DIRECTIONS FOR THIS TASK
The reply to the records below should contain exactly the lines from the line with "apply (proj2 (read_text_file_missing_time_iff" through the line with "or attribute query is run. *)", and nothing besides.

INPUT DATA
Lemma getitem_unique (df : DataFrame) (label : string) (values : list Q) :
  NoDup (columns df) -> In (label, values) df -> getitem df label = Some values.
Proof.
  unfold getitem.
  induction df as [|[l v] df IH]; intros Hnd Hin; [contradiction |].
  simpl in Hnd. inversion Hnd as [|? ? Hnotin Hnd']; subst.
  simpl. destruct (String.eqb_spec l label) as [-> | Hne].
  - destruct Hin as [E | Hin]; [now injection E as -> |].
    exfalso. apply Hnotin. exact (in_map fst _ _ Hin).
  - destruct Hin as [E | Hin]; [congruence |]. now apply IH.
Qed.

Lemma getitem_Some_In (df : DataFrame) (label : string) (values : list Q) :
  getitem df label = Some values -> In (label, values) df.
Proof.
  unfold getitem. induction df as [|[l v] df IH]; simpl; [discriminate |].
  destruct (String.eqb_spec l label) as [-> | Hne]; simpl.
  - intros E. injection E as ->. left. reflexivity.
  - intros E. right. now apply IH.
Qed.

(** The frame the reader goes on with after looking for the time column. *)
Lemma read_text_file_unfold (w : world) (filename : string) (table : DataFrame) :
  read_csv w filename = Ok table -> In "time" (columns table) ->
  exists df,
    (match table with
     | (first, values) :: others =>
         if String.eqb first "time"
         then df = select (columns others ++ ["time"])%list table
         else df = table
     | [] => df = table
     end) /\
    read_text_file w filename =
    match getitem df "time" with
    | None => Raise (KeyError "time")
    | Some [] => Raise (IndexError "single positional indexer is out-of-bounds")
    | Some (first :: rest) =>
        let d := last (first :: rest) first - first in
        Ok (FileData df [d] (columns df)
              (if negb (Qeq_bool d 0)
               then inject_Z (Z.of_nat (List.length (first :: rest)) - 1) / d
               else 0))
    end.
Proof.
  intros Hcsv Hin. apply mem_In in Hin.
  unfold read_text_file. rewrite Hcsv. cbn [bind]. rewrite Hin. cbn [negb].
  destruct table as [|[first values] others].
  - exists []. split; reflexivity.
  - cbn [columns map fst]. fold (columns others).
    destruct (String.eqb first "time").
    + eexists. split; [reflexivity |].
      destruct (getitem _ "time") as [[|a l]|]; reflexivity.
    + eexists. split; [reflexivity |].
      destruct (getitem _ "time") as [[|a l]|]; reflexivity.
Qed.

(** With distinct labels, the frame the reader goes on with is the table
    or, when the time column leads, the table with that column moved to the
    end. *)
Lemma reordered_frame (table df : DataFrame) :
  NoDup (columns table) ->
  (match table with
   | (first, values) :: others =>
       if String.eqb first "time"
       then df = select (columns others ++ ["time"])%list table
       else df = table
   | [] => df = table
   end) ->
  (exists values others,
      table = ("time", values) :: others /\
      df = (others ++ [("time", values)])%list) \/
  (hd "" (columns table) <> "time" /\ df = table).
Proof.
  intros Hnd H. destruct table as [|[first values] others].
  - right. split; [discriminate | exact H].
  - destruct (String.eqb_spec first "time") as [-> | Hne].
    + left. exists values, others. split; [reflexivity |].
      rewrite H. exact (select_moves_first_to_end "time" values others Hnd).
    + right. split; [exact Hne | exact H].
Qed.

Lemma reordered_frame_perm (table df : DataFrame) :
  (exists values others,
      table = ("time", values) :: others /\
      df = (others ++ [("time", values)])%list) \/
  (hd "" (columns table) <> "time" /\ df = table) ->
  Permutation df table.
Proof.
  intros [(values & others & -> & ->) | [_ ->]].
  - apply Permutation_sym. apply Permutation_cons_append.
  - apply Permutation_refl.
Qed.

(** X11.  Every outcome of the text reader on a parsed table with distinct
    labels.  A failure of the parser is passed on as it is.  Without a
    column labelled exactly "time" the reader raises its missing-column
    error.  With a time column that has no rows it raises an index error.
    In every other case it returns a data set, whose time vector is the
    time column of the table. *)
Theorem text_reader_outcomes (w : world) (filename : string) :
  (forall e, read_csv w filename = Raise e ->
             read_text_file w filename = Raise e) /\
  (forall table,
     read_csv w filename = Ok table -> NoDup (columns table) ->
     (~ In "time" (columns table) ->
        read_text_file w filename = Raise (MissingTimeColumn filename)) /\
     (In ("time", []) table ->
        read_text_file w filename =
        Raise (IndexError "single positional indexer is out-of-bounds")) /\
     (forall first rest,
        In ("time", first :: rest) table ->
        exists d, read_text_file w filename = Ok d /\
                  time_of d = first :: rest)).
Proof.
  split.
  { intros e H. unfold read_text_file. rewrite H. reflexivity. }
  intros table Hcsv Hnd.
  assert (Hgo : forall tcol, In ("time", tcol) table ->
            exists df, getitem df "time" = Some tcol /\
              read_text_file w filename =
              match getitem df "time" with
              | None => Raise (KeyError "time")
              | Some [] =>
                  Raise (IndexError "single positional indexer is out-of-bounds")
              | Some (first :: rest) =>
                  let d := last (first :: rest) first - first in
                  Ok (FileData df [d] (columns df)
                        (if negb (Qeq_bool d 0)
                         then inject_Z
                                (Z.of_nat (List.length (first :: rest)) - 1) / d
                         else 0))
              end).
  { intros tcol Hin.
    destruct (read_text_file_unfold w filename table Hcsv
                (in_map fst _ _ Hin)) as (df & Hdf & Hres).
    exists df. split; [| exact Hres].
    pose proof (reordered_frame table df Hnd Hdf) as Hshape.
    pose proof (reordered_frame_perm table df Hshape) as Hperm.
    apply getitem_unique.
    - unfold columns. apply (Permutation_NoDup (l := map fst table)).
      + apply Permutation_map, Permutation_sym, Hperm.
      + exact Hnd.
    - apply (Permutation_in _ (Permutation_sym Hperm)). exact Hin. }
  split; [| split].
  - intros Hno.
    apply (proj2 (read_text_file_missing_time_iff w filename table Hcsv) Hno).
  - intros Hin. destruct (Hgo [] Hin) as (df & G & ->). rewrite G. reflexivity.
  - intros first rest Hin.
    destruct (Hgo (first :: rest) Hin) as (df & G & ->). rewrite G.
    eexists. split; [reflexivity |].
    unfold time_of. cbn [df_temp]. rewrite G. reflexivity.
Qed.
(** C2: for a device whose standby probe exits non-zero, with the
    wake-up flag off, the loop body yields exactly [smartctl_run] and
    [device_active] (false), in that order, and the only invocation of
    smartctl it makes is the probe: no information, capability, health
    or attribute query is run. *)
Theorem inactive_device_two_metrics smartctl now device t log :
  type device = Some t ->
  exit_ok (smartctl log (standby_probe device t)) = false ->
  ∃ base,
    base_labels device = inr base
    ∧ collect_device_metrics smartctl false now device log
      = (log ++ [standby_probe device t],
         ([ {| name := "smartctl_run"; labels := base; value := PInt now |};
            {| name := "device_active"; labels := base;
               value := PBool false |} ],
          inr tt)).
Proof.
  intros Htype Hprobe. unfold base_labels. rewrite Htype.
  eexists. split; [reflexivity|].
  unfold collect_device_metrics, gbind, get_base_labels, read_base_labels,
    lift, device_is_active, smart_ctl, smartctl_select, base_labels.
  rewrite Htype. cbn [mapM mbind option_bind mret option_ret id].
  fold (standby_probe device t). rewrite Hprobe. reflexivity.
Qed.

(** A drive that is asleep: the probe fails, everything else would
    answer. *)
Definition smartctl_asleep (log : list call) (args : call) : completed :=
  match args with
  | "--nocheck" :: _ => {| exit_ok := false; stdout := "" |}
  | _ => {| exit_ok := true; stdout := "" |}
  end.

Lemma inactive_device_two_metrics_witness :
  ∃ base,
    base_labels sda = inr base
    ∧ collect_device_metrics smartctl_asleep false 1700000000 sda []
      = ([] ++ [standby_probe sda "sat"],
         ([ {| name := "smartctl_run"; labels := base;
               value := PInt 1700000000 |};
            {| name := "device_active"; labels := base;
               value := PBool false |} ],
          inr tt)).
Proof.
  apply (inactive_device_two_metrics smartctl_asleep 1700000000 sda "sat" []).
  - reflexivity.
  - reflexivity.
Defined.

SOLUTION FOR THIS PROBLEM
    apply (proj2 (read_text_file_missing_time_iff w filename table Hcsv) Hno).
  - intros Hin. destruct (Hgo [] Hin) as (df & G & ->). rewrite G. reflexivity.
  - intros first rest Hin.
    destruct (Hgo (first :: rest) Hin) as (df & G & ->). rewrite G.
    eexists. split; [reflexivity |].
    unfold time_of. cbn [df_temp]. rewrite G. reflexivity.
Qed.
(** C2: for a device whose standby probe exits non-zero, with the
    wake-up flag off, the loop body yields exactly [smartctl_run] and
    [device_active] (false), in that order, and the only invocation of
    smartctl it makes is the probe: no information, capability, health
    or attribute query is run. *)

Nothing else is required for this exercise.